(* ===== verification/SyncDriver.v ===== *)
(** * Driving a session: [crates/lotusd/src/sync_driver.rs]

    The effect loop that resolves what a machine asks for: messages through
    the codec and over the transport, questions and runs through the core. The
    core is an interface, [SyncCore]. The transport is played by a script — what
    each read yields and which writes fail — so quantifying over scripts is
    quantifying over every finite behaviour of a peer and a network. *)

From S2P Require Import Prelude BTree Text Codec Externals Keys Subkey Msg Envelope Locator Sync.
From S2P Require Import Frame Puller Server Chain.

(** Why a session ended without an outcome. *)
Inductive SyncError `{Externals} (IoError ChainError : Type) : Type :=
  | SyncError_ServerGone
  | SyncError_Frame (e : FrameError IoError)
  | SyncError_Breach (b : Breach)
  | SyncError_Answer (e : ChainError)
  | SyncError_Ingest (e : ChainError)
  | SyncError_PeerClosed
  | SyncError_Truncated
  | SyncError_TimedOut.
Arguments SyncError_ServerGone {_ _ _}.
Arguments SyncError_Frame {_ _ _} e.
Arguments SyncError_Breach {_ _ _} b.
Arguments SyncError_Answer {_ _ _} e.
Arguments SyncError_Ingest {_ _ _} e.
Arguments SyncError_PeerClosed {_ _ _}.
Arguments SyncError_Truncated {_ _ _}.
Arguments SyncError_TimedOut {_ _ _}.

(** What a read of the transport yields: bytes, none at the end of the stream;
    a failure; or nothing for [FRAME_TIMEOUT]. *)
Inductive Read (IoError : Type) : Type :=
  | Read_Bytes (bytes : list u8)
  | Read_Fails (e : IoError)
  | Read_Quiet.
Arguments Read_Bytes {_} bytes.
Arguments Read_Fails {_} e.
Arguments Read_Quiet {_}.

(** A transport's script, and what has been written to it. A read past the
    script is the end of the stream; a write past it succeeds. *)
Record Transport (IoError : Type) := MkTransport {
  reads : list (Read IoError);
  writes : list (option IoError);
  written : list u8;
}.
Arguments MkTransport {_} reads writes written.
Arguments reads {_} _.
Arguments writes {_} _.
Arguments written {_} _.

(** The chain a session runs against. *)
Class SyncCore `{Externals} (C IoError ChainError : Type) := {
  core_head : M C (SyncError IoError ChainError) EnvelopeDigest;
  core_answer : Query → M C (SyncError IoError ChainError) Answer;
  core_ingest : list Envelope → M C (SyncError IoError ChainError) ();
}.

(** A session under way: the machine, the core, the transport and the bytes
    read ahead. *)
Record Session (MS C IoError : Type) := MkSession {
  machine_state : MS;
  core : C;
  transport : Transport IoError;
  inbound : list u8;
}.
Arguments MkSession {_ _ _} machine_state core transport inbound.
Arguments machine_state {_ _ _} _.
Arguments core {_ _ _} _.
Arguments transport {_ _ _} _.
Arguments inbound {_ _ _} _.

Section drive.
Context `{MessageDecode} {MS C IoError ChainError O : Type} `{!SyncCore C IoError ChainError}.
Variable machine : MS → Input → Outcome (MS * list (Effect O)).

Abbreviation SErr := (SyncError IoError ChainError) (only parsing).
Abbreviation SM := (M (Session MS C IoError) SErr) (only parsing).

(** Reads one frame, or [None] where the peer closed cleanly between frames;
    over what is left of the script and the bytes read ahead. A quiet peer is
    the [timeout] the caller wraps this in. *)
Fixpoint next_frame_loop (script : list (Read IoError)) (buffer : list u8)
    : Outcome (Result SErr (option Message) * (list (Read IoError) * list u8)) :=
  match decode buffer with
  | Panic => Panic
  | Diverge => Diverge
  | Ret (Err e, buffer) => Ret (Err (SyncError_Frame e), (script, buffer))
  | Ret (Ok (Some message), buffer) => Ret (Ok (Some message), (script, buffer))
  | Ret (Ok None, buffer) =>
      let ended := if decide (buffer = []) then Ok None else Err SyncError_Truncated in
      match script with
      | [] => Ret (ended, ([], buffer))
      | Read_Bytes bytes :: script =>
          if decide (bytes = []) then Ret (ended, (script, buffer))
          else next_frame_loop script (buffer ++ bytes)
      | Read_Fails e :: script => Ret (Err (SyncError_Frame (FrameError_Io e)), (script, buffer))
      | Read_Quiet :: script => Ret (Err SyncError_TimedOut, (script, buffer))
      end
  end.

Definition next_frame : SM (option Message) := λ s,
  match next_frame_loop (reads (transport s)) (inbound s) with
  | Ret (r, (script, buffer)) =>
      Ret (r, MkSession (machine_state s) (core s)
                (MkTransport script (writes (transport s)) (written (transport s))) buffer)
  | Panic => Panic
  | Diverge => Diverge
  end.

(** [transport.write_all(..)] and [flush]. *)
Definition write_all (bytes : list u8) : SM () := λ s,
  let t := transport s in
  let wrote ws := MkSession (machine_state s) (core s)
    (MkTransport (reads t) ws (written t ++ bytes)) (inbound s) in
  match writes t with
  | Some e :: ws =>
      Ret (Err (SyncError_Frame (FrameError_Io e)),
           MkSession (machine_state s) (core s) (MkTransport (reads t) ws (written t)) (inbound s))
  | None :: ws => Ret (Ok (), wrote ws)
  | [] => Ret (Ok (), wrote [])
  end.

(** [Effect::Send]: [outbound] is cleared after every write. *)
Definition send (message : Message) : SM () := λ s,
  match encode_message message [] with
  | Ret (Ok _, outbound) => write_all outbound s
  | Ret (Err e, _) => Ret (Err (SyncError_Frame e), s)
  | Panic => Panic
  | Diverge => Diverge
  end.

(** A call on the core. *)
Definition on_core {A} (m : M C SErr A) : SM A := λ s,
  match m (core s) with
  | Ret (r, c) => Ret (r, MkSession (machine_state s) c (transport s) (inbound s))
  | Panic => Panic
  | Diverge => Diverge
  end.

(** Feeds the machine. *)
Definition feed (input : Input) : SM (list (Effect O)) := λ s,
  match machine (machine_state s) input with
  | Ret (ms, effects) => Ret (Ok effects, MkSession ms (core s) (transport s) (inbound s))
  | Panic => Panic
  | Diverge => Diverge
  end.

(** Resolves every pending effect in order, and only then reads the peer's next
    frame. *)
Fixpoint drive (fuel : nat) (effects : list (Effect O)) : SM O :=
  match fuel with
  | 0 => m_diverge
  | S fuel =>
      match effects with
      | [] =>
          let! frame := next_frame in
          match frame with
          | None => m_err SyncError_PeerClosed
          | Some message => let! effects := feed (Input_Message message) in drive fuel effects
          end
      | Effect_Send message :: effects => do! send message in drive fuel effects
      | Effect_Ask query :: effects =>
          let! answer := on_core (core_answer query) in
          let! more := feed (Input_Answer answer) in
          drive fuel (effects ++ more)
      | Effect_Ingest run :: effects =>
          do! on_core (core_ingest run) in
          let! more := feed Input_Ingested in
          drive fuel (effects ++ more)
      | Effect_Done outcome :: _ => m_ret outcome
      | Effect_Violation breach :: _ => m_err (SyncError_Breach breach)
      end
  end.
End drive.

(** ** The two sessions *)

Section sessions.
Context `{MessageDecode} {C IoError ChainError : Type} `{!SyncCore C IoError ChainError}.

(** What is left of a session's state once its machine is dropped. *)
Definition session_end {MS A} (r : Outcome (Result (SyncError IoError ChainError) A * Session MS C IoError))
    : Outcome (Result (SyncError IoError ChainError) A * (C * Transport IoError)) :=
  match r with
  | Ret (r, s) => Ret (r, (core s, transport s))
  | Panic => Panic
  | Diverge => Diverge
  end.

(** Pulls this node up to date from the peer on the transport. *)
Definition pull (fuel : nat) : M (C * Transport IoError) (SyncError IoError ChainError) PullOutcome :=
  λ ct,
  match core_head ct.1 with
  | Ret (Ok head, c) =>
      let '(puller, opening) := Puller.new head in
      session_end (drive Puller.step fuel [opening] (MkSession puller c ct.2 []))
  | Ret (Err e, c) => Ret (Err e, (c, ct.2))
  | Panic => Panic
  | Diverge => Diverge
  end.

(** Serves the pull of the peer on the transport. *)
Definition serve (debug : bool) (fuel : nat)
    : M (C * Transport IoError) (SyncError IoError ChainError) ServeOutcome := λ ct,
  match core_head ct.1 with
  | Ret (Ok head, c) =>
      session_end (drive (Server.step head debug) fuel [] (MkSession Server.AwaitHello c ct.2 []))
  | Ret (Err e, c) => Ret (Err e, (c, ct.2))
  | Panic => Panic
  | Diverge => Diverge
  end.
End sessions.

§ WORK REQUEST
Nothing but the lines from the beginning of the records through the line with "quantifying over every" should appear, each printed exactly.

§ WRITTEN REPLY
(* ===== verification/SyncDriver.v ===== *)
(** * Driving a session: [crates/lotusd/src/sync_driver.rs]

    The effect loop that resolves what a machine asks for: messages through
    the codec and over the transport, questions and runs through the core. The
    core is an interface, [SyncCore]. The transport is played by a script — what
    each read yields and which writes fail — so quantifying over scripts is
    quantifying over every finite behaviour of a peer and a network. *)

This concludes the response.